Security Description: $500,000,000 6.150% Guaranteed Notes due 2035 (the “Notes”)
Distribution: SEC-registered
Principal Amount: $500,000,000
Expected Ratings (Moody’s / S&P / Fitch)*: Baa2 / BBB / BBB (stable / stable / stable)
Coupon: 6.150%
Public Offering Price: 99.705% of the principal amount
Yield to Maturity: 6.190%
Benchmark: UST 4.625% due February 15, 2035
Spread to Benchmark: +187 basis points
Benchmark Treasury Price / Yield: 102-13 / 4.320%
Trade Date: May 6, 2025
Settlement Date**: May 15, 2025 (T+7)
Maturity Date: May 15, 2035
Record Date: May 1 and November 1 of each year
Interest Payment Dates: May 15 and November 15 of each year
First Interest Payment Date: November 15, 2025
Optional Redemption:  
Make-Whole Call: T+30 basis points (at any time before February 15, 2035)
Par Call: At any time on or after February 15, 2035
Change of Control Triggering Event: Puttable at 101% of principal plus accrued and unpaid interest, if any
Denominations/Multiple: $2,000 / $1,000
CUSIP / ISIN: 50249A AP8 / US50249AAP84
Joint Book-Running Managers:

BofA Securities, Inc.

Wells Fargo Securities, LLC

Deutsche Bank Securities Inc.

J.P. Morgan Securities LLC

Morgan Stanley & Co.
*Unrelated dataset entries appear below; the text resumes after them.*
(* ===== verification/Decimals.v ===== *)
(** * Decimal numbers in text

    The digits of a number as [strconv] and [time] write and read them. [pretty] of stdpp
    is [strconv.Itoa]; here are the readers, and that they read back what it wrote. *)

From stdpp Require Import pretty.
From Stdlib Require Import Strings.Ascii.
From S2P Require Import Prelude Bytes.

Open Scope Z_scope.

Definition digitOf (c : Ascii.ascii) : option Z :=
  let n := Z.of_N (Ascii.N_of_ascii c) in
  if (48 <=? n) && (n <=? 57) then Some (n - 48) else None.

Definition isDigit (c : Ascii.ascii) : bool := bool_decide (is_Some (digitOf c)).

(** The value of the leading digits, from the value of those before, and what follows. *)
Fixpoint readDigits (x : Z) (s : string) : Z * string :=
  match s with
  | EmptyString => (x, EmptyString)
  | String c s' =>
      match digitOf c with Some d => readDigits (x * 10 + d) s' | None => (x, s) end
  end.

(** The text does not go on with a digit. *)
Definition stops (s : string) : Prop :=
  match s with EmptyString => True | String c _ => digitOf c = None end.

(** [strconv.ParseInt(s, 10, 64)] without its error. *)
Definition parseMagnitude (neg : bool) (s : string) : option Z :=
  match s, readDigits 0 s with
  | String _ _, (v, EmptyString) =>
      let v := if neg then - v else v in if in_int 64 v then Some v else None
  | _, _ => None
  end.

Definition ParseInt (s : string) : option Z :=
  match s with
  | String c s' =>
      if Ascii.eqb c "-"%char then parseMagnitude true s'
      else if Ascii.eqb c "+"%char then parseMagnitude false s'
      else parseMagnitude false s
  | EmptyString => None
  end.

(** ** Reading what was written *)

Lemma digitOf_range c d : digitOf c = Some d -> 0 <= d < 10.
Proof.
  unfold digitOf. set (n := Z.of_N _). destruct (Z.leb_spec 48 n); [|done].
  destruct (Z.leb_spec n 57); [|done]. simpl. intros [= <-]. lia.
Qed.

Lemma digitOf_char n : (n < 10)%N -> digitOf (pretty_N_char n) = Some (Z.of_N n).
Proof.
  apply (each_below_N (fun n => digitOf (pretty_N_char n) = Some (Z.of_N n))). repeat constructor.
Qed.

Lemma readDigits_char x n s : (n < 10)%N ->
  readDigits x (String (pretty_N_char n) s) = readDigits (x * 10 + Z.of_N n) s.
Proof. intros Hn. simpl. by rewrite digitOf_char. Qed.

Lemma readDigits_ge x s : 0 <= x -> x <= (readDigits x s).1.
Proof.
  revert x. induction s as [|c s IH]; intros x Hx; simpl; [lia|].
  destruct (digitOf c) as [d|] eqn:E; [|simpl; lia].
  apply digitOf_range in E. specialize (IH (x * 10 + d) ltac:(lia)). lia.
Qed.

Lemma readDigits_stops x s : stops s -> readDigits x s = (x, s).
Proof. destruct s as [|c s]; [done|]. simpl. by intros ->. Qed.

Lemma readDigits_go n s : readDigits 0 (pretty_N_go n s) = readDigits (Z.of_N n) s.
Proof.
  revert s. induction (N.lt_wf_0 n) as [n _ IH]. intros s.
  destruct (decide (0 < n)%N) as [Hn|Hn]; [|by replace n with 0%N by lia].
  rewrite pretty_N_go_step, IH by (done || by apply N.div_lt).
  rewrite readDigits_char by by apply N.mod_lt. f_equal.
  pose proof (N.div_mod n 10 ltac:(done)). lia.
Qed.

Lemma pretty_N_go_app n s : pretty_N_go n s = (pretty_N_go n "" +:+ s)%string.
Proof.
  enough (G : forall t, pretty_N_go n (t +:+ s)%string = (pretty_N_go n t +:+ s)%string) by apply (G ""%string).
  induction (N.lt_wf_0 n) as [n _ IH]. intros t.
  destruct (decide (0 < n)%N) as [Hn|Hn]; [|by replace n with 0%N by lia].
  rewrite !(pretty_N_go_step n) by done. rewrite <- IH by by apply N.div_lt. done.
Qed.

Lemma pretty_nonneg z : 0 <= z -> pretty z = pretty (Z.to_N z).
Proof. by destruct z. Qed.

Lemma readDigits_pretty z s : 0 <= z -> readDigits 0 (pretty z +:+ s)%string = readDigits z s.
Proof.
  intros Hz. rewrite pretty_nonneg by done. unfold pretty, pretty_N. case_decide as E.
  - replace z with 0 by lia. done.
  - rewrite <- pretty_N_go_app, readDigits_go. f_equal. lia.
Qed.

(** The first character of a number is a digit. *)
Lemma pretty_N_go_head n s : (0 < n)%N ->
  exists c s', pretty_N_go n s = String c s' /\ is_Some (digitOf c).
Proof.
  revert s. induction (N.lt_wf_0 n) as [n _ IH]. intros s Hn. rewrite pretty_N_go_step by done.
  destruct (N.eq_0_gt_0_cases (n / 10)) as [Hq|Hq]; [|by apply IH; [apply N.div_lt|]].
  rewrite Hq, pretty_N_go_0. do 2 eexists. split; [done|].
  rewrite digitOf_char by by apply N.mod_lt. by eexists.
Qed.

Lemma pretty_head z : 0 <= z -> exists c s, pretty z = String c s /\ is_Some (digitOf c).
Proof.
  intros Hz. rewrite pretty_nonneg by done. unfold pretty, pretty_N. case_decide.
  - exists "0"%char, ""%string. by split; [|eexists].
  - apply pretty_N_go_head. lia.
Qed.

Lemma digit_unsigned c : is_Some (digitOf c) -> Ascii.eqb c "-"%char = false /\ Ascii.eqb c "+"%char = false.
Proof.
  intros [d Hd]. split; apply Ascii.eqb_neq; intros ->; done.
Qed.

Lemma pretty_neg z : z < 0 -> pretty z = String "-"%char (pretty (- z)).
Proof. by destruct z. Qed.

Lemma parseMagnitude_pretty (neg : bool) (z : Z) : 0 <= z -> in_int 64 (if neg then - z else z) = true ->
  parseMagnitude neg (pretty z) = Some (if neg then - z else z).
Proof.
  intros Hz Hi. unfold parseMagnitude. pose proof (readDigits_pretty z EmptyString Hz) as E.
  rewrite append_nil in E. destruct (pretty_head z Hz) as (c & s & Es & _).
  rewrite Es in *. rewrite E. simpl. by rewrite Hi.
Qed.

Lemma ParseInt_pretty z : in_int 64 z = true -> ParseInt (pretty z) = Some z.
Proof.
  intros Hz. unfold ParseInt. destruct (Z.ltb_spec z 0) as [Hn|Hn].
  - rewrite pretty_neg by done. cbv iota beta. rewrite Ascii.eqb_refl.
    rewrite parseMagnitude_pretty; [f_equal; lia|lia|by rewrite Z.opp_involutive].
  - pose proof (parseMagnitude_pretty false z Hn Hz) as E. destruct (pretty_head z Hn) as (c & s & Es & Hc).
    rewrite Es in *. by destruct (digit_unsigned c Hc) as [-> ->].
Qed.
LLC

Co-Managers:

Barclays Capital Inc.

BNP Paribas Securities Corp.

ING Financial Markets LLC

MUFG Securities Americas Inc.

SMBC Nikko Securities America, Inc.

UniCredit Capital Markets LLC

 

 

 

 

 

 

*A securities rating is not a recommendation to buy, sell or hold securities and may be revised or withdrawn at any time.

 

**Note: It is expected that delivery of the Notes will be made against payment therefor on or about May 15, 2025, which will be the seventh business day following the date of the pricing of the Notes (such settlement cycle being referred to as “T+7”). Under Rule 15c6-1 under the Securities Exchange Act of 1934, as amended, trades in the secondary market are generally required to settle in one business day, unless the parties to any such trade expressly agree otherwise. Accordingly, purchasers who wish to trade the Notes prior to the business day preceding the date of delivery of the Notes will be required, by virtue of the fact that the Notes will initially settle in T+7, to specify an alternate settlement arrangement at the time of any such trade to prevent a failed settlement. Purchasers of the Notes who wish to trade the Notes prior to the business day preceding the date of delivery of the Notes should consult their own advisors.

 

The issuer has filed a registration statement (including a prospectus) and a preliminary prospectus supplement with the SEC for the offering to which this communication relates. Before you invest, you should read the prospectus in that registration statement, the preliminary prospectus supplement and other documents the issuer has filed with the SEC that are incorporated into the prospectus supplement for more complete information about the issuer and this offering. You may get these documents for free by visiting EDGAR on the SEC website at www.sec.gov. Alternatively, the issuer, any underwriter or any dealer participating in the offering will arrange to send you the prospectus and the related prospectus supplement if you request it by calling BofA Securities, Inc. at 1-800-294-1322 or Wells Fargo Securities, LLC at 1-800-645-3751.

 

Any disclaimer or other notice that may appear below is not applicable to this communication and should be disregarded. Such disclaimer or notice was automatically generated as a result of this communication being sent by Bloomberg or another email system.